Jim Lauderdale Renews His Memphis Ties

When songwriter Jim Lauderdale takes the stage at the new listening room in the Old Dominick Distillery this week, it will renew a long but under-recognized relationship he’s had with Memphis.

While he’s played gigs here since the early 1990s, his ties to the city go deeper.

That becomes obvious as he lists some of the Memphians he’s worked with, including drummers Chad Cromwell and Greg Morrow and banjo player Richard Bailey. But sessions at the late Jim Dickinson’s Zebra Ranch Studio in Mississippi were what led him even deeper into the Memphis Sound. After cutting his Black Roses album, written in cahoots with former Grateful Dead lyricist Robert Hunter, and featuring Cody and Luther Dickinson, David Hood, and Spooner Oldham, he ran into Luther in Nashville.
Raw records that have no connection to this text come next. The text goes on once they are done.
(** C4, at the failing input: the request accepts gzip, the handler sets a
    compressible type and the status 404 and writes no body; the decorator
    records 404 and buffers, the buffer is nil at the flush, and the real
    writer receives no call: the status is never sent. *)
Theorem status_lost_on_empty_body :
  acceptsGzip missingRequest = true /\
  commitType ∅ (bh_ops missingHandler missingRequest) = Some "text/plain" /\
  shouldCompress "text/plain" = true /\
  buffering (decoratorAfter ∅ (bh_ops missingHandler missingRequest)) = true /\
  grw_code (decoratorAfter ∅ (bh_ops missingHandler missingRequest)) = 404 /\
  grw_body (decoratorAfter ∅ (bh_ops missingHandler missingRequest)) = None /\
  callsFor (gzipMiddleware (serveBase missingHandler)) missingRequest ∅ emptyEnv = [] /\
  poolOps (snd (serve (gzipMiddleware (serveBase missingHandler)) missingRequest ∅ emptyEnv))
  = [].
Proof. vm_compute. repeat split. Qed.

(** C7, at the failing input: for the same request and handler the line
    logged has the status 200, though the only status the handler set is
    404. *)
Theorem logged_status_on_empty_body :
  statusAttempts (bh_ops missingHandler missingRequest) = [404] /\
  logs (snd (serve (mainHandler missingHandler) missingRequest ∅ emptyEnv))
  = [ {| log_method := "GET"; log_path := "/missing";
         log_status := 200; log_duration := 1 |} ].
Proof. vm_compute. repeat split. Qed.
(** C3 (amended). For every input whose condition tree uses only the
    variants range, exactMatch and or and the eight criteria types,
    shouldDisplayNotification returns a boolean or raises the TypeError of
    the semver package for a string that is not a valid version, and no
    other error; it returns a boolean whenever the two versions of the
    context, the non-empty bounds of the ranges and the entries of the
    exact matches are valid versions, empty lists and absent fields
    included. *)
Theorem known_variants_resolve_unless_invalid_version :
  forall (pkg : semver.Package) (currentExt : string)
         (this : RuleEngine) (payload : ToolkitNotification),
    recognized (displayIf payload) = true ->
    ((exists b, shouldDisplayNotification currentExt this payload = Ok b)
     \/ (exists message, shouldDisplayNotification currentExt this payload = Throw (TypeError message)))
    /\ (versionsValid this (displayIf payload) ->
        exists b, shouldDisplayNotification currentExt this payload = Ok b).
Proof.
  intros pkg currentExt this [condition]. unfold shouldDisplayNotification, recognized. simpl.
  intros [[Hide Hext]%andb_prop Hcrit]%andb_prop.
  rewrite evaluate_steps.
  destruct (negb _); [split; eauto|].
  pose proof (versionGate_recognized_throw (RuleContext.ideVersion (context this))
                (DisplayIf.ideVersion condition)) as Tide.
  pose proof (versionGate_recognized_answers (RuleContext.ideVersion (context this)) _ Hide) as Aide.
  pose proof (versionGate_recognized_throw (RuleContext.extensionVersion (context this))
                (DisplayIf.extensionVersion condition)) as Text.
  pose proof (versionGate_recognized_answers (RuleContext.extensionVersion (context this)) _ Hext) as Aext.
  destruct (criteriaGate_recognized this _ Hcrit) as [returned Hreturned].
  destruct (versionGate _ (DisplayIf.ideVersion condition)) as [[|]|e1]; simpl.
  - destruct (versionGate _ (DisplayIf.extensionVersion condition)) as [[|]|e2]; simpl.
    + rewrite Hreturned. simpl. destruct returned; split; eauto.
    + split; eauto.
    + destruct (Text e2 Hext eq_refl) as [message ->]. split; [eauto|].
      intros (_ & Hv & _ & Hvs). destruct (Aext Hv Hvs) as [b [=]].
  - split; eauto.
  - destruct (Tide e1 Hide eq_refl) as [message ->]. split; [eauto|].
    intros (Hv & _ & Hvs & _). destruct (Aide Hv Hvs) as [b [=]].
Qed.

End shouldDisplayNotification_claims.

Section getRuleContext_claims.

(** C10. In every RuleContext that getRuleContext produces, each active
    extension id is also in the list of installed extension ids: both lists
    come from the same enumeration of the extensions, the active one
    through a filter. *)
Theorem active_extensions_are_installed :
  forall (host : vscode.Host) (context : vscode.ExtensionContext) (authState : AuthState),
    incl (RuleContext.activeExtensions (getRuleContext host context authState))
         (RuleContext.installedExtensions (getRuleContext host context authState)).
Proof.
  intros host context authState id. simpl. rewrite !in_map_iff.
  intros (e & Hid & Hin). apply filter_In in Hin as [Hin _]. eauto.
Qed.

End getRuleContext_claims.

(** ** Concrete runs *)
Section runs.
#[local] Existing Instance node_semver.package.

(** The four end-to-end scenarios of the specification. *)
Example scenario_lower_bound :
  shouldDisplayNotification toolkit engine
    (notification {| DisplayIf.extensionId := toolkit;
                     DisplayIf.ideVersion := None;
                     DisplayIf.extensionVersion := Some (Range (Some "2.0.0") None);
                     DisplayIf.additionalCriteria := None |})
  = Ok true.
Proof. reflexivity. Qed.

Example scenario_upper_bound :
  shouldDisplayNotification toolkit engine
    (notification {| DisplayIf.extensionId := toolkit;
                     DisplayIf.ideVersion := None;
                     DisplayIf.extensionVersion := Some (Range None (Some "3.0.0"));
                     DisplayIf.additionalCriteria := None |})
  = Ok false.
Proof. reflexivity. Qed.

Example scenario_auth_state :
  shouldDisplayNotification toolkit engine
    (notification {| DisplayIf.extensionId := toolkit;
                     DisplayIf.ideVersion := None;
                     DisplayIf.extensionVersion := None;
                     DisplayIf.additionalCriteria :=
                       Some [{| CriteriaCondition.type := "AuthState";
                                CriteriaCondition.values := ["connected"] |}] |})
  = Ok false.
Proof. vm_compute. reflexivity. Qed.

Example scenario_bogus_criteria :
  shouldDisplayNotification toolkit engine
    (notification {| DisplayIf.extensionId := toolkit;
                     DisplayIf.ideVersion := None;
                     DisplayIf.extensionVersion := None;
                     DisplayIf.additionalCriteria :=
                       Some [{| CriteriaCondition.type := "Bogus";
                                CriteriaCondition.values := [] |}] |})
  = Throw (Error "Unknown criteria type: Bogus").
Proof. reflexivity. Qed.

(** The criteria of the other kinds, on the examples of the specification. *)
Example superset_criteria :
  let this := new_RuleEngine (withInstalled ["a"; "b"; "c"]) in
  evaluateRule this {| CriteriaCondition.type := "InstalledExtensions";
                       CriteriaCondition.values := ["a"; "b"] |} = Ok true
  /\ evaluateRule this {| CriteriaCondition.type := "InstalledExtensions";
                          CriteriaCondition.values := ["a"; "d"] |} = Ok false.
Proof. split; vm_compute; reflexivity. Qed.

Example set_equality_criteria :
  let this := new_RuleEngine (withScopes ["x"; "y"]) in
  evaluateRule this {| CriteriaCondition.type := "AuthScopes";
                       CriteriaCondition.values := ["y"; "x"] |} = Ok true
  /\ evaluateRule this {| CriteriaCondition.type := "AuthScopes";
                          CriteriaCondition.values := ["x"] |} = Ok false
  /\ evaluateRule this {| CriteriaCondition.type := "AuthScopes";
                          CriteriaCondition.values := ["x"; "y"; "z"] |} = Ok false.
Proof. repeat split; vm_compute; reflexivity. Qed.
“I was intending to do a country thing at the old RCA Studio A the next day,” he recalls, “and I thought it was an omen when I ran into Luther. I said ‘Hey, let’s check and see if Cody’s available.’ He was, and we got some other guys together, and were about halfway through that album when Luther said, ‘Man, you really ought to finish that soul stuff at Royal [Studios].’ So, I flew in, and Boo [Mitchell] let me use the old control room to write. I went in the next day, and there were Luther and Cody, Boo, Alvin Youngblood Hart, and Charles and Leroy Hodges. After the first song went down, I finally relaxed — I was terrified of working with these great guys!”

Those sessions, begun in Nashville and finished in Memphis, became the double album, Soul Searching, with a disc named for each city. The “Memphis” slice of the record features songs that, despite Lauderdale’s signature alt-country baritone drawl, evoke nothing so much as classic 1960s horn-driven soul. But that shouldn’t come as a surprise to his fans. Lauderdale has always had eclectic influences. Early in his career, he dove deep into bluegrass, harmonizing with Ralph Stanley and recording his first (still unreleased) album with mandolinist Roland White. He’s also toured and co-written with Nick Lowe and Elvis Costello. The common thread was a love of beautifully crafted songs.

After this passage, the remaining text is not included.